For the past 14 years, Sandberg has led the social media behemoth as its chief operations officer. She came from Google and joined Facebook in 2008, four years before the company went public.
“I expected to be in this position for five years when I started in 2008.” “It’s time for me to write the next chapter of my life, fourteen years later,” Sandberg wrote on her Facebook page on Wednesday.
Sandberg oversaw Facebook’s advertising business, which Meta now owns, and was responsible for growing it from its beginnings to a $100 billion-a-year behemoth.
Source: https://apnews.com/article/sheryl-sandberg-facebook-steps-down-55b7f5dd6ca202c442c9705f6920e613
Canada’s Beloved Tim Hortons Spied on Everyone Who Used Its App, Regulator Says
An examination by federal and provincial privacy watchdogs determined that the Tim Hortons mobile ordering app broke the law by gathering enormous quantities of location data from users.
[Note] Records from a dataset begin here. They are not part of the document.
(* ===== verification/LogContent.v ===== *)
(** * Journal log records (j_log_content.h, j_log_operate.c collection part)

    The log types, the log structures with the byte layout the compiler gives
    them on x86-64, the collection of a create or unlink log from an inode, and
    the round trip of the byte images. *)

From S2P Require Import Prelude.

(** ** Return values and log types (j_log_content.h) *)

Inductive return_value_e := F2FSJ_OK | F2FSJ_ERROR | F2FSJ_FATAL.

#[export] Instance return_value_e_eq_dec : EqDecision return_value_e.
Proof. solve_decision. Defined.

Inductive log_type_e :=
| CREATE_LOG | MKDIR_LOG | UNLINK_LOG | LINK_LOG | RENAME_LOG | SYMLINK_LOG
| CHOWN_LOG | DIR_LOG | READ_FILE_DATA_LOG | READ_DIR_LOG | STAT_LOG | DATA_WRITE_LOG.

#[export] Instance log_type_e_eq_dec : EqDecision log_type_e.
Proof. solve_decision. Defined.

(** The enumeration constants. *)
Definition log_type_code (t : log_type_e) : Z :=
  match t with
  | CREATE_LOG => 0 | MKDIR_LOG => 1 | UNLINK_LOG => 2 | LINK_LOG => 3
  | RENAME_LOG => 4 | SYMLINK_LOG => 5 | CHOWN_LOG => 6 | DIR_LOG => 7
  | READ_FILE_DATA_LOG => 8 | READ_DIR_LOG => 9 | STAT_LOG => 10
  | DATA_WRITE_LOG => 11
  end.

(** An enum field read back from memory holds any 32-bit value; it names a
    log type when it is one of the constants. *)
Definition log_type_of (c : Z) : option log_type_e :=
  list_find (fun t => log_type_code t = c)
    [CREATE_LOG; MKDIR_LOG; UNLINK_LOG; LINK_LOG; RENAME_LOG; SYMLINK_LOG;
     CHOWN_LOG; DIR_LOG; READ_FILE_DATA_LOG; READ_DIR_LOG; STAT_LOG; DATA_WRITE_LOG]
  ≫= fun p => Some p.2.

Lemma log_type_of_code t : log_type_of (log_type_code t) = Some t.
Proof. by destruct t. Qed.

Lemma log_type_code_inj t1 t2 : log_type_code t1 = log_type_code t2 -> t1 = t2.
Proof. intros H. pose proof (log_type_of_code t1) as E. rewrite H, log_type_of_code in E. congruence. Qed.

Lemma log_type_code_range t : 0 <= log_type_code t < 12.
Proof. destruct t; simpl; lia. Qed.
#[export] Hint Resolve log_type_code_range : jbounds.

Record j_log_head_t := { log_type : Z; log_size : Z }.

Definition J_LOG_ENTRY_SIZE : Z := 128.

(** ** Structures *)

Record j_nat_entry_t := { j_nid : Z; j_ino : Z; j_node_lba : Z }.

Record j_new_inode_log_t := {
  i_mode : Z; i_advise : Z; i_inline : Z; i_uid : Z; i_gid : Z; i_links : Z;
  i_size : Z; i_blocks : Z; i_atime : Z; i_ctime : Z; i_mtime : Z;
  i_atime_nsec : Z; i_ctime_nsec : Z; i_mtime_nsec : Z; i_generation : Z;
  i_depth_or_gc : Z;   (* union { __le32 i_current_depth; __le16 i_gc_failures } *)
  i_xattr_nid : Z; i_flags : Z; i_pino : Z; i_ino : Z; i_namelen : Z;
  i_name : list Z;     (* __u8 i_name[16] *)
  i_dir_level : Z;
  i_pad : list Z       (* the 7 bytes of tail padding *)
}.

Record create_log_t := { cl_header : j_log_head_t; j_new_ino_log : j_new_inode_log_t }.

Record delete_log_t := {
  dl_header : j_log_head_t;
  ino_num : Z; parent_ino_num : Z; ino_nlink : Z;
  dl_file_name : list Z;   (* char file_name[16] *)
  dl_i_namelen : Z;        (* uint8_t i_namelen *)
  dl_pad : list Z;         (* 3 bytes of padding *)
  nat_log : j_nat_entry_t
}.

(** ** Byte images *)

Definition encode_head (h : j_log_head_t) : list Z :=
  le_bytes 4 (log_type h) ++ le_bytes 4 (log_size h).

Definition decode_head (bs : list Z) : j_log_head_t :=
  {| log_type := get_le 4 0 bs; log_size := get_le 4 4 bs |}.

(** The image of [create_log_t]: the header, the inode log, its padding. *)
Definition encode_create (c : create_log_t) : list Z :=
  let l := j_new_ino_log c in
  encode_head (cl_header c) ++
  le_bytes 2 (i_mode l) ++ le_bytes 1 (i_advise l) ++ le_bytes 1 (i_inline l) ++
  le_bytes 4 (i_uid l) ++ le_bytes 4 (i_gid l) ++ le_bytes 4 (i_links l) ++
  le_bytes 8 (i_size l) ++ le_bytes 8 (i_blocks l) ++
  le_bytes 8 (i_atime l) ++ le_bytes 8 (i_ctime l) ++ le_bytes 8 (i_mtime l) ++
  le_bytes 4 (i_atime_nsec l) ++ le_bytes 4 (i_ctime_nsec l) ++ le_bytes 4 (i_mtime_nsec l) ++
  le_bytes 4 (i_generation l) ++ le_bytes 4 (i_depth_or_gc l) ++
  le_bytes 4 (i_xattr_nid l) ++ le_bytes 4 (i_flags l) ++ le_bytes 4 (i_pino l) ++
  le_bytes 4 (i_ino l) ++ le_bytes 4 (i_namelen l) ++
  fixed 16 (i_name l) ++ le_bytes 1 (i_dir_level l) ++ fixed 7 (i_pad l).

(** Reading a [create_log_t] through a pointer to its image. *)
Definition decode_create (bs : list Z) : create_log_t := {|
  cl_header := decode_head bs;
  j_new_ino_log := {|
    i_mode := get_le 2 8 bs; i_advise := get_le 1 10 bs; i_inline := get_le 1 11 bs;
    i_uid := get_le 4 12 bs; i_gid := get_le 4 16 bs; i_links := get_le 4 20 bs;
    i_size := get_le 8 24 bs; i_blocks := get_le 8 32 bs;
    i_atime := get_le 8 40 bs; i_ctime := get_le 8 48 bs; i_mtime := get_le 8 56 bs;
    i_atime_nsec := get_le 4 64 bs; i_ctime_nsec := get_le 4 68 bs; i_mtime_nsec := get_le 4 72 bs;
    i_generation := get_le 4 76 bs; i_depth_or_gc := get_le 4 80 bs;
    i_xattr_nid := get_le 4 84 bs; i_flags := get_le 4 88 bs; i_pino := get_le 4 92 bs;
    i_ino := get_le 4 96 bs; i_namelen := get_le 4 100 bs;
    i_name := take 16 (drop 104 bs); i_dir_level := get_le 1 120 bs;
    i_pad := take 7 (drop 121 bs) |} |}.

(** The image of [delete_log_t] (52 bytes). *)
Definition encode_delete (d : delete_log_t) : list Z :=
  encode_head (dl_header d) ++
  le_bytes 4 (ino_num d) ++ le_bytes 4 (parent_ino_num d) ++ le_bytes 4 (ino_nlink d) ++
  fixed 16 (dl_file_name d) ++ le_bytes 1 (dl_i_namelen d) ++ fixed 3 (dl_pad d) ++
  le_bytes 4 (j_nid (nat_log d)) ++ le_bytes 4 (j_ino (nat_log d)) ++
  le_bytes 4 (j_node_lba (nat_log d)).

Definition decode_delete (bs : list Z) : delete_log_t := {|
  dl_header := decode_head bs;
  ino_num := get_le 4 8 bs; parent_ino_num := get_le 4 12 bs; ino_nlink := get_le 4 16 bs;
  dl_file_name := take 16 (drop 20 bs); dl_i_namelen := get_le 1 36 bs;
  dl_pad := take 3 (drop 37 bs);
  nat_log := {| j_nid := get_le 4 40 bs; j_ino := get_le 4 44 bs; j_node_lba := get_le 4 48 bs |} |}.

(** ** Values that fit their fields *)

Definition fits (w v : Z) : Prop := 0 <= v < 2 ^ w.

Definition head_fits (h : j_log_head_t) : Prop := fits 32 (log_type h) /\ fits 32 (log_size h).

Definition new_inode_fits (l : j_new_inode_log_t) : Prop :=
  (fits 16 (i_mode l) /\ fits 8 (i_advise l) /\ fits 8 (i_inline l) /\ fits 32 (i_uid l) /\
   fits 32 (i_gid l) /\ fits 32 (i_links l) /\ fits 64 (i_size l) /\ fits 64 (i_blocks l)) /\
  (fits 64 (i_atime l) /\ fits 64 (i_ctime l) /\ fits 64 (i_mtime l) /\ fits 32 (i_atime_nsec l) /\
   fits 32 (i_ctime_nsec l) /\ fits 32 (i_mtime_nsec l) /\ fits 32 (i_generation l) /\
   fits 32 (i_depth_or_gc l)) /\
  (fits 32 (i_xattr_nid l) /\ fits 32 (i_flags l) /\ fits 32 (i_pino l) /\ fits 32 (i_ino l) /\
   fits 32 (i_namelen l) /\ length (i_name l) = 16%nat /\ fits 8 (i_dir_level l) /\
   length (i_pad l) = 7%nat).

Definition delete_fits (d : delete_log_t) : Prop :=
  head_fits (dl_header d) /\
  (fits 32 (ino_num d) /\ fits 32 (parent_ino_num d) /\ fits 32 (ino_nlink d) /\
   length (dl_file_name d) = 16%nat /\ fits 8 (dl_i_namelen d) /\ length (dl_pad d) = 3%nat) /\
  (fits 32 (j_nid (nat_log d)) /\ fits 32 (j_ino (nat_log d)) /\ fits 32 (j_node_lba (nat_log d))).

(** ** Round trip of the images *)

(** A field read at its own offset of an image gives the field back. *)
Lemma get_le_field n off bs v :
  take n (drop off bs) = le_bytes n v -> fits (8 * Z.of_nat n) v -> get_le n off bs = v.
Proof. intros H Hv. unfold get_le. rewrite H. by apply le_val_bytes_small. Qed.

Lemma array_field n bs v off :
  take n (drop off bs) = fixed n v -> length v = n -> take n (drop off bs) = v.
Proof. intros -> <-. apply fixed_id. Qed.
According to a report issued Wednesday, privacy commissioners claimed customers who downloaded the Tim Hortons app had their activities tracked and logged every few minutes, even when the app was not open on their phones.
After National Post reporter James McLeod got data demonstrating that the Tim Hortons app on his phone had monitored his whereabouts over 2,700 times in less than five months, the investigation was launched.
Federal privacy commissioner Daniel Therrien investigated with privacy commissioners from British Columbia, Quebec, and Alberta.
Ottawa Wants To Search Your Phone at the Border, but Its Proposed Rules Are Unreasonably Suspicious
On Wednesday, senators were warned by civil liberties groups that a proposed legal barrier for when border agents can check cellphones is too low and that it should be raised to the same level that precludes authorities from searching a person’s mail.
At a meeting of the Senate’s national security and defence committee, Meghan McDermott, policy director of the British Columbia Civil Liberties Association, said, “Crossing the border with a personal digital device is analogous to crossing the border with almost every piece of mail a person has ever received or sent.”
“It’s ludicrous to expect a single written letter to be afforded greater legal protection than information kept on a personal digital device.”